If not, safety barriers which often address rare events might lose the everyday battle for attention among all the safety and production systems in daily use, leaving a company with fictional barriers and false sense of security.

Regulation Targeted Towards Avoiding Accidents

DNV supports enhancing offshore safety. Peter Bjerager, DNV’s Director of Oil and Gas Operations in North America: 'We feel that the ambition for the industry and regulators should be to reduce the number of major accidents by a factor of ten, and we believe this is achievable if the regulatory approach is specifically targeted towards avoiding major accidents.'

Step Change in Offshore Safety

To achieve a step change in offshore safety, DNV argues that additional priority should be given to the performance of safety barriers, and what the operators do to ensure the barriers are reliable and meeting their expected performance.

'Barriers Degrade over Time'

'Barriers degrade over time if not looked after. Particularly the barriers designed to prevent a near miss incident from developing into a serious accident. This line of defense might be forgotten in day-to-day operations, losing the everyday battle for attention among all the safety and production systems in daily use. One example is equipment for emergency shutdown that is to be used only in emergencies, meaning it is difficult to test during operations and tests are infrequent,' explains Robin Pitblado, DNV’s Director of SHE Risk Management.

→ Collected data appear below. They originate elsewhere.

(** * tunnel-steps: the step router ([src/router.js])

    A shallow embedding of the [Router] class and the properties of its
    step-transition logic.

    Modelling conventions
    - JavaScript values that the router handles as routes are [value]s:
      [undefined], [null] or a string.  Conditions of the form [if (x)] are
      JavaScript truthiness tests, [truthy].
    - [options.steps] is a plain object used as a dictionary: a finite map
      from property keys to steps.  A lookup [steps[v]] converts [v] to a
      property key first ([ToString]), so [steps[undefined]] reads the key
      ["undefined"].  Only own properties are modelled.
    - [options.stepsOrder] is an array of strings; reading it out of range
      (or at a negative index) gives [undefined].
    - A method runs in a state-and-exception monad: the state is the router
      object together with the part of [window] it touches, and a [Throw]
      keeps the mutations made before it.
    - The browser delivers [hashchange] events after the running handler
      has returned, so [setRoute] only writes the location register. *)

From stdpp Require Import gmap strings list.
From Stdlib Require Import Ascii ZArith Lia.

Local Open Scope Z_scope.

(** ** Values *)

Inductive value : Type :=
  | undefined
  | null
  | str (s : string).

Global Instance value_eq_dec : EqDecision value.
Proof. solve_decision. Defined.

(** [if (v)]: only a non-empty string is truthy among the route values. *)
Definition truthy (v : value) : bool :=
  match v with
  | str s => negb (String.eqb s "")
  | _ => false
  end.

(** Conversion to a string, as done for a property key or for
    [window.location.hash = v]. *)
Definition ToString (v : value) : string :=
  match v with
  | undefined => "undefined"
  | null => "null"
  | str s => s
  end.

(** [a === b] and [a !== b]. *)
Definition strict_eq (a b : value) : bool := bool_decide (a = b).
Definition strict_ne (a b : value) : bool := negb (strict_eq a b).

(** [s.split(c)] *)
Fixpoint split (c : ascii) (s : string) : list string :=
  match s with
  | EmptyString => [EmptyString]
  | String a s' =>
      if Ascii.eqb a c then EmptyString :: split c s'
      else match split c s' with
           | h :: t => String a h :: t
           | [] => [String a EmptyString]
           end
  end.

(** [arr[i]] for an array of strings and an integer index. *)
Definition array_get (arr : list string) (i : Z) : value :=
  if 0 <=? i then from_option str undefined (arr !! Z.to_nat i)
  else undefined.

(** [arr.findIndex(p)] *)
Definition findIndex (P : string → Prop) `{∀ x, Decision (P x)}
    (arr : list string) : Z :=
  match list_find P arr with
  | Some (i, _) => Z.of_nat i
  | None => -1
  end.

(** ** Outcomes *)

Inductive error : Type :=
  | TypeError   (* property read on [undefined] *)
  | StepError.  (* thrown by a step or by the cache function *)

Inductive Res (A : Type) : Type :=
  | Ok (a : A)
  | Throw (e : error).
Arguments Ok {A} a.
Arguments Throw {A} e.

(** ** Steps and options *)

(** The object returned by [canTheStepBeDisplayed()] and by
    [checkIfTheStepCanBeDisplay]. *)
Module Datas.
Record t : Type := mk {
  canBeDisplayed : bool;
  fallbackRoute : value
}.
End Datas.

(** A step, as far as the router reads it: two optional properties and
    the outcome of its three methods. *)
Module Step.
Record t : Type := mk {
  route : value;
  fallbackRoute : value;
  canTheStepBeDisplayed : Res Datas.t;
  render : value → Res unit;
  destroy : Res unit
}.
End Step.

Module Options.
Record t : Type := mk {
  defaultRoute : value;
  stepsOrder : list string;
  steps : gmap string Step.t;
  (* [None]: a falsy result; [Some m]: an object whose property [r]
     holds an entry with the given [datas] *)
  getDatasFromCache : list value → Res (option (gmap string value))
}.
End Options.

(** [steps[v]] *)
Definition steps_get (o : Options.t) (v : value) : option Step.t :=
  Options.steps o !! ToString v.

(** ** Sequencer: [getIndexFromRoute], [getNextStepRoute],
    [getPreviousStepRoute] *)

Definition getIndexFromRoute (o : Options.t) (route : value) : Z :=
  findIndex (λ currentRoute, str currentRoute = route) (Options.stepsOrder o).

Definition getPreviousStepRoute (o : Options.t) (route : value) : value :=
  let nextStep :=
    steps_get o (array_get (Options.stepsOrder o) (getIndexFromRoute o route - 1)) in
  match nextStep with
  | Some nextStep => Step.route nextStep
  | None => str "end"
  end.

Definition getNextStepRoute (o : Options.t) (route : value) : value :=
  let nextStep :=
    steps_get o (array_get (Options.stepsOrder o) (getIndexFromRoute o route + 1)) in
  match nextStep with
  | Some nextStep => Step.route nextStep
  | None => str "end"
  end.

(** ** The router object and the window *)

(** A [hashchange] event, as far as the router reads it.  [oldURL] is
    [undefined] where the browser does not provide it. *)
Module Event.
Record t : Type := mk { oldURL : value }.
End Event.

(** [this.stepRedirected]: [{}] after construction ([redirect] absent),
    then [{redirect, previousRoute}]. *)
Module Redirected.
Record t : Type := mk {
  redirect : option bool;
  previousRoute : value
}.
Definition empty : t := mk None undefined.
End Redirected.

Module Router.
Record t : Type := mk {
  options : Options.t;
  reverseNavigation : bool;
  stepCreated : bool;
  applicationReady : bool;
  stepRedirected : Redirected.t;
  currentRoute : value;
  previousRoute : value;
  onHashChanged : option nat
}.

Definition set_reverseNavigation (b : bool) (r : t) : t :=
  mk (options r) b (stepCreated r) (applicationReady r) (stepRedirected r)
     (currentRoute r) (previousRoute r) (onHashChanged r).
Definition set_stepCreated (b : bool) (r : t) : t :=
  mk (options r) (reverseNavigation r) b (applicationReady r) (stepRedirected r)
     (currentRoute r) (previousRoute r) (onHashChanged r).
Definition set_applicationReady (b : bool) (r : t) : t :=
  mk (options r) (reverseNavigation r) (stepCreated r) b (stepRedirected r)
     (currentRoute r) (previousRoute r) (onHashChanged r).
Definition set_stepRedirected (m : Redirected.t) (r : t) : t :=
  mk (options r) (reverseNavigation r) (stepCreated r) (applicationReady r) m
     (currentRoute r) (previousRoute r) (onHashChanged r).
Definition set_currentRoute (v : value) (r : t) : t :=
  mk (options r) (reverseNavigation r) (stepCreated r) (applicationReady r)
     (stepRedirected r) v (previousRoute r) (onHashChanged r).
Definition set_previousRoute (v : value) (r : t) : t :=
  mk (options r) (reverseNavigation r) (stepCreated r) (applicationReady r)
     (stepRedirected r) (currentRoute r) v (onHashChanged r).
Definition set_onHashChanged (h : option nat) (r : t) : t :=
  mk (options r) (reverseNavigation r) (stepCreated r) (applicationReady r)
     (stepRedirected r) (currentRoute r) (previousRoute r) h.
End Router.

(** The part of [window] the router touches: [location.hash] (empty, or
    ["#"] followed by the fragment) and the registered [hashchange]
    listeners.  Percent-encoding of the fragment is not modelled. *)
Module Window.
Record t : Type := mk {
  hash : string;
  listeners : list nat
}.
End Window.

(** Calls that leave the router, in the order they are made. *)
Inductive call : Type :=
  | CanTheStepBeDisplayed (route : string)
  | GetDatasFromCache (routes : list value)
  | Render (route : string) (datas : value) (returned : bool)
  | Destroy (route : string) (returned : bool)
  | SetHash (v : value)
  | AddEventListener (h : nat)
  | RemoveEventListener (h : option nat).

Record State : Type := mkState {
  this : Router.t;
  window : Window.t;
  calls : list call
}.

(** ** The state-and-exception monad *)

Definition M (A : Type) : Type := State → Res A * State.

Global Instance M_ret : MRet M := λ A a σ, (Ok a, σ).
Global Instance M_bind : MBind M := λ A B f m σ,
  match m σ with
  | (Ok a, σ') => f a σ'
  | (Throw e, σ') => (Throw e, σ')
  end.

Definition throw {A} (e : error) : M A := λ σ, (Throw e, σ).
Definition lift {A} (r : Res A) : M A := λ σ, (r, σ).
Definition get_this : M Router.t := λ σ, (Ok (this σ), σ).
Definition update_this (f : Router.t → Router.t) : M unit :=
  λ σ, (Ok (), mkState (f (this σ)) (window σ) (calls σ)).
Definition get_window : M Window.t := λ σ, (Ok (window σ), σ).
Definition put_window (w : Window.t) : M unit :=
  λ σ, (Ok (), mkState (this σ) w (calls σ)).
Definition record (c : call) : M unit :=
  λ σ, (Ok (), mkState (this σ) (window σ) (calls σ ++ [c])).
Definition when (b : bool) (m : M unit) : M unit := if b then m else mret ().

Definition returned {A} (r : Res A) : bool :=
  match r with Ok _ => true | Throw _ => false end.

(** ** Methods of [Router] *)

(** The object built by [new Router(options)]; [currentRoute] and
    [previousRoute] are not assigned yet. *)
Definition constructor (options : Options.t) : Router.t :=
  Router.mk options false false false Redirected.empty undefined undefined None.

Definition substr1 (s : string) : string :=
  match s with
  | EmptyString => EmptyString
  | String _ s' => s'
  end.

(** [window.location.hash.substr(1)] *)
Definition getRoute : M string :=
  w ← get_window; mret (substr1 (Window.hash w)).

(** [window.location.hash = route]: a leading ["#"] of the new value is
    dropped, and the register reads empty when the fragment is empty. *)
Definition hash_of (v : value) : string :=
  let input := ToString v in
  let fragment :=
    match input with
    | String "#"%char rest => rest
    | _ => input
    end in
  if String.eqb fragment "" then "" else String "#"%char fragment.

Definition setRoute (route : value) : M unit :=
  w ← get_window;
  record (SetHash route);;
  put_window (Window.mk (hash_of route) (Window.listeners w)).

(** [e && e.oldURL ? e.oldURL.split('#')[1] : null] *)
Definition getPreviousRoute (e : option Event.t) : value :=
  match e with
  | Some e =>
      match Event.oldURL e with
      | str url =>
          if truthy (str url) then array_get (split "#"%char url) 1 else null
      | _ => null
      end
  | None => null
  end.

Definition checkIfTheStepCanBeDisplay (route : string) (event : option Event.t)
    : M Datas.t :=
  r ← get_this;
  let o := Router.options r in
  match steps_get o (str route) with
  | Some step =>
      record (CanTheStepBeDisplayed route);;
      lift (Step.canTheStepBeDisplayed step)
  | None =>
      let fallbackRoute := Options.defaultRoute o in
      let previousRoute := getPreviousRoute event in
      fallbackRoute ←
        (if truthy previousRoute then
           match steps_get o previousRoute with
           | None => throw TypeError
           | Some previousStep =>
               if truthy (Step.fallbackRoute previousStep)
               then mret (Step.fallbackRoute previousStep)
               else mret fallbackRoute
           end
         else mret fallbackRoute);
      mret (Datas.mk false fallbackRoute)
  end.

(** [stepDatas ? stepDatas[route].datas : null] *)
Definition datas_of (stepDatas : option (gmap string value)) (route : value)
    : Res value :=
  match stepDatas with
  | Some m =>
      match m !! ToString route with
      | Some datas => Ok datas
      | None => Throw TypeError
      end
  | None => Ok null
  end.

Definition createStep (route : value) : M unit :=
  r ← get_this;
  let o := Router.options r in
  record (GetDatasFromCache [route]);;
  stepDatas ← lift (Options.getDatasFromCache o [route]);
  match steps_get o route with
  | None => throw TypeError
  | Some step =>
      datas ← lift (datas_of stepDatas route);
      record (Render (ToString route) datas (returned (Step.render step datas)));;
      lift (Step.render step datas);;
      r ← get_this;
      when (negb (Router.applicationReady r))
        (update_this (Router.set_applicationReady true))
  end.

Definition destroyStep (route : value) : M unit :=
  r ← get_this;
  match steps_get (Router.options r) route with
  | None => throw TypeError
  | Some step =>
      record (Destroy (ToString route) (returned (Step.destroy step)));;
      lift (Step.destroy step)
  end.

Definition redirect_pending (r : Router.t) : bool :=
  default false (Redirected.redirect (Router.stepRedirected r)).

Definition stepCanBeDisplayed (e : option Event.t) : M unit :=
  match e with
  | Some _ =>
      r ← get_this;
      update_this (Router.set_previousRoute
        (if redirect_pending r
         then Redirected.previousRoute (Router.stepRedirected r)
         else getPreviousRoute e));;
      r ← get_this;
      when (truthy (Router.previousRoute r))
        (destroyStep (Router.previousRoute r);;
         r ← get_this;
         createStep (Router.currentRoute r);;
         update_this (Router.set_stepCreated true))
  | None => mret ()
  end;;
  r ← get_this;
  when (negb (Router.stepCreated r)) (createStep (Router.currentRoute r));;
  r ← get_this;
  when (redirect_pending r)
    (update_this (Router.set_stepRedirected
       (Redirected.mk (Some false)
          (Redirected.previousRoute (Router.stepRedirected r))))).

Real-Time Status of Each Barrier

'Ideally companies would have real-time status on each barrier to manage their activities safely. Some companies have developed procedures that specify for every planned activity what barriers must be functioning – this recognises that barriers have holes and some may be degraded. But a challenge is to know which barriers are degraded. Inspection, preventive maintenance and audit are all good techniques, but have a cycle time that can leave a year or more between status updates,' he says.

BSCAT Investigation Method

Actual and near-miss incidents are routinely reported and investigated. Based on knowledge from major accident investigations and more routine incident investigations, DNV has developed a method to provide much more frequent updates on barrier status – the BSCAT investigation method.

Analysing Incidents

Every incident means that some barriers have failed, and since many facilities experience over one hundred actual or near-miss events annually, analysing these for barrier failures can provide the most frequent and up-to-date status of barriers.

It has the side benefit that the facility risk assessment is used for every incident, verifying that it is correct and reinforcing the importance of risk management to all staff.

It turns out this approach is not much more work than routine investigations. Since barrier performance is assessed this feeds very well the new requirements for process safety indicators.

Barriers as Leading Safety Indicators

Both the American Petroleum Institute (API) and the International Association of Oil and Gas Producers identify demands on barriers amongst the most useful leading safety indicators (e.g. API 754 and OGP 456), and many companies are committed to adopting these standards.

'To DNV, this means that adopting this approach can be done pragmatically, and deliver the improvement in offshore safety that we should achieve related to major accidents,' concludes Peter Bjerager.